→ **What the exercise asks**
Select and copy out every line in the records containing "func".

→ **Material for this task**
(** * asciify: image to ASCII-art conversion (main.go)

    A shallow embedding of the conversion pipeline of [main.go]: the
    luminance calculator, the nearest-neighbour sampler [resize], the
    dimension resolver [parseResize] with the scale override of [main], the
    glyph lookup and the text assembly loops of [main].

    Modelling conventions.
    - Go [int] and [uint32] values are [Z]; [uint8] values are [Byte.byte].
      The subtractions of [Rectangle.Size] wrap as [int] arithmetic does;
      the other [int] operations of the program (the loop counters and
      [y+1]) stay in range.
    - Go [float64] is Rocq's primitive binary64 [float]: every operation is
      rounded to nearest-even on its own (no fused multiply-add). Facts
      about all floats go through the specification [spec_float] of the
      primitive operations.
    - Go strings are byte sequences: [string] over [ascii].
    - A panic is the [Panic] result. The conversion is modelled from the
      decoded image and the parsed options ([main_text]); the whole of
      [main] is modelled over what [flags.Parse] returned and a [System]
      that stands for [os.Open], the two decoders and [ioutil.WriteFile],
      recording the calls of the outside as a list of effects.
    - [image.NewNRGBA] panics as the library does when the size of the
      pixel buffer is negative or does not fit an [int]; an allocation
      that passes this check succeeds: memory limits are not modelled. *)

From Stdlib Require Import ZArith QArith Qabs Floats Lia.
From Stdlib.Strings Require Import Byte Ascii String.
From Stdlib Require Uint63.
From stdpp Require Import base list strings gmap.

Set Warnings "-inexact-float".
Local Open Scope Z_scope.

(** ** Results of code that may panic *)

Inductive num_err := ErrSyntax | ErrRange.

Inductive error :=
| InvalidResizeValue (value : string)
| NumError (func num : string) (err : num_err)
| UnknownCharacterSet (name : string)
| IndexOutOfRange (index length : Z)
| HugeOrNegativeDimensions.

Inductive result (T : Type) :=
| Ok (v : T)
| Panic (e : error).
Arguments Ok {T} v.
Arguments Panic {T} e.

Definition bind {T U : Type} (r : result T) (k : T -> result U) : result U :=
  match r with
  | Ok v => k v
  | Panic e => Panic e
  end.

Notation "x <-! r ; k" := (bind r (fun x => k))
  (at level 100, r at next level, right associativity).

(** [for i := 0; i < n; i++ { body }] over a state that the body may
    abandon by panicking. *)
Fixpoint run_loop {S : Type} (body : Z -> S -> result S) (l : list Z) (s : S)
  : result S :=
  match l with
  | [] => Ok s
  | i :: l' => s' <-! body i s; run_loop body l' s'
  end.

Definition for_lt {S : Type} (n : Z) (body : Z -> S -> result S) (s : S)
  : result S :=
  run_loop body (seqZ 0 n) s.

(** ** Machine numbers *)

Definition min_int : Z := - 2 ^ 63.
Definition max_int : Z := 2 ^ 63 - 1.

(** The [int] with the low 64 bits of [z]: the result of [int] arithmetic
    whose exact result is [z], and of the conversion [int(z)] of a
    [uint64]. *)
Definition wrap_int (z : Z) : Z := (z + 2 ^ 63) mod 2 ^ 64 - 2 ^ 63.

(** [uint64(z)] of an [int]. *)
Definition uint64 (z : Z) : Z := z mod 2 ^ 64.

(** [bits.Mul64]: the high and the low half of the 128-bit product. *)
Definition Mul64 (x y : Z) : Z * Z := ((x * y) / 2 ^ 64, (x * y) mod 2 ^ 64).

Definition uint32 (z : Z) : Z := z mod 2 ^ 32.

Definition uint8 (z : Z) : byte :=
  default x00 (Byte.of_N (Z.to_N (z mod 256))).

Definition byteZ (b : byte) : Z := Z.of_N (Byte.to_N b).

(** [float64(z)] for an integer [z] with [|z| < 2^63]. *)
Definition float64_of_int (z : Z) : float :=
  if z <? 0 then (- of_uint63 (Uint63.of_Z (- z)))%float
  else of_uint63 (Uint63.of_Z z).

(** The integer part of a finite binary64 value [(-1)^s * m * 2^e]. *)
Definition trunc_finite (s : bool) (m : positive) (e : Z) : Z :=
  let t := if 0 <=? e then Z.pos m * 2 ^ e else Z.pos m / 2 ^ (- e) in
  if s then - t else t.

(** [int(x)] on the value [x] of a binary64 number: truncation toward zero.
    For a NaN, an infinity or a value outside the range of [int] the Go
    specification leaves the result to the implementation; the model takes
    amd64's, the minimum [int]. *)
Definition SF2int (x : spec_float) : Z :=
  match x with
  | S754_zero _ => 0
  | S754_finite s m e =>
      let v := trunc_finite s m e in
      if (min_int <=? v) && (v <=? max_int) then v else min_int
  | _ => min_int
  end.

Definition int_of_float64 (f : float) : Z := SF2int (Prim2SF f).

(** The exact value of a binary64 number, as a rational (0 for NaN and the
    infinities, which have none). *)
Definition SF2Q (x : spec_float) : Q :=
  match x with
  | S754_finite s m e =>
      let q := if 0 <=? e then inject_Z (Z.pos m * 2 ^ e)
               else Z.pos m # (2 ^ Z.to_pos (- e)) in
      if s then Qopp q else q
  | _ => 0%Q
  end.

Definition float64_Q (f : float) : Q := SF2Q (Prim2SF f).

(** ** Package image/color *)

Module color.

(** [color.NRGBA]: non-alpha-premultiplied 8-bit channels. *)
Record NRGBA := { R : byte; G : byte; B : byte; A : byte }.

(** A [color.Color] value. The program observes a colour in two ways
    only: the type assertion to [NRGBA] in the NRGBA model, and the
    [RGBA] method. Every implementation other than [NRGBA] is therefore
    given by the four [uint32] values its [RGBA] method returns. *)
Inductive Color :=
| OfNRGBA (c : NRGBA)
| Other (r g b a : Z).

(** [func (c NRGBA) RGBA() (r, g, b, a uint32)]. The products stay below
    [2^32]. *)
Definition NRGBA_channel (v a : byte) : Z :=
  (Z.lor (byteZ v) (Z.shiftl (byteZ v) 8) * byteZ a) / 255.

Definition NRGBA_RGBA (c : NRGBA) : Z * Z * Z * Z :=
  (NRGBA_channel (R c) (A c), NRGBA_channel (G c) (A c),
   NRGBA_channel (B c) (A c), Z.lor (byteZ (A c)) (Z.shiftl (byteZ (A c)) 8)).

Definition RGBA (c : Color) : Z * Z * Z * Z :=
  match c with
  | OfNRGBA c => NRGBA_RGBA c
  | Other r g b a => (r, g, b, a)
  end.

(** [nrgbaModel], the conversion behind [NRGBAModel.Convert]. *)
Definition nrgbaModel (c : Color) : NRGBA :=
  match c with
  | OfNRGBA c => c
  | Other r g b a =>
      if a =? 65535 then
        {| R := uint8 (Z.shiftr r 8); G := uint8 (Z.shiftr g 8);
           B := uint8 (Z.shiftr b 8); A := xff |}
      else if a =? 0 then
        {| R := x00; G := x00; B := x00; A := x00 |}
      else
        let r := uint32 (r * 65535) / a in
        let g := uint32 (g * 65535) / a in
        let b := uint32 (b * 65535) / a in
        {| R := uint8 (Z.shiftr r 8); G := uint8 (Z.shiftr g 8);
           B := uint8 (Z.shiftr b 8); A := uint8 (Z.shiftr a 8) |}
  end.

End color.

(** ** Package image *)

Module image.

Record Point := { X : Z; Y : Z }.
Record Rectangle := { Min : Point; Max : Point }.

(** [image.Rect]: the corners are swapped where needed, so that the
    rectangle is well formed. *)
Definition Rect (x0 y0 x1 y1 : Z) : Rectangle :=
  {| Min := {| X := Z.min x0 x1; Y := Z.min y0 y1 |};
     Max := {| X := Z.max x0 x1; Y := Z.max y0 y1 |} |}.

==

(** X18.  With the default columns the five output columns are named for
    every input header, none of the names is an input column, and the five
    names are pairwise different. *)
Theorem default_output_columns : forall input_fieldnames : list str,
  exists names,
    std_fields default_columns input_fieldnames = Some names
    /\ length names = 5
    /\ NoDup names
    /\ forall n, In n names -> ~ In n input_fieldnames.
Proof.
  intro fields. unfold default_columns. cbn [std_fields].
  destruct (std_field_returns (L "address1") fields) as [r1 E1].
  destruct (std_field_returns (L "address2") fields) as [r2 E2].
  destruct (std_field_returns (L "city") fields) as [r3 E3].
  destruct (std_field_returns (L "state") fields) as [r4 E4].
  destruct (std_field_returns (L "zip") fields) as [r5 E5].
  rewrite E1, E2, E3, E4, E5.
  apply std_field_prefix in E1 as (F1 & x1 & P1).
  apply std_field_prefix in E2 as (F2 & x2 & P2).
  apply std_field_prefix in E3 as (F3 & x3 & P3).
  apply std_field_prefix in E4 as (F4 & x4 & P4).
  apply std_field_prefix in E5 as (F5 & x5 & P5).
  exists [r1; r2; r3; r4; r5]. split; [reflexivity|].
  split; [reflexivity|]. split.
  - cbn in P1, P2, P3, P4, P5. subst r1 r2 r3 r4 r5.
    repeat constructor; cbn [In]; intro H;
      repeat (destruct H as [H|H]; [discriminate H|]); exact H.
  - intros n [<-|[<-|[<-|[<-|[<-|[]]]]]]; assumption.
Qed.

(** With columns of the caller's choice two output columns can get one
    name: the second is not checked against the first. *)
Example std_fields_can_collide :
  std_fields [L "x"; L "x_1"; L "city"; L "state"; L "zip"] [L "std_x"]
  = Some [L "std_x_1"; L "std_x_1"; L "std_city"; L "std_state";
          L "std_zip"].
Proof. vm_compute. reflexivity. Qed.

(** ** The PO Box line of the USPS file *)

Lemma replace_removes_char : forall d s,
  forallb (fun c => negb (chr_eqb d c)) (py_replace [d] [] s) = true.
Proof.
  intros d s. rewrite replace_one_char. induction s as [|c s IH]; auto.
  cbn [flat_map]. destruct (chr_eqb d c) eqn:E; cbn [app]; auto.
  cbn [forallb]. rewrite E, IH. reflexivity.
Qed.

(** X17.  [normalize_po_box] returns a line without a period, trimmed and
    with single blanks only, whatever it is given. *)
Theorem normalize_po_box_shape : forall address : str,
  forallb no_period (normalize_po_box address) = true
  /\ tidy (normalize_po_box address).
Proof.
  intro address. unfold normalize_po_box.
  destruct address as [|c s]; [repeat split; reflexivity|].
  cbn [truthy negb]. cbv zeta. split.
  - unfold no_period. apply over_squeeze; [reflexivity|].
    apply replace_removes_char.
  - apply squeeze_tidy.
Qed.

→ **Result of the exercise**
| NumError (func num : string) (err : num_err)
(** [func (c NRGBA) RGBA() (r, g, b, a uint32)]. The products stay below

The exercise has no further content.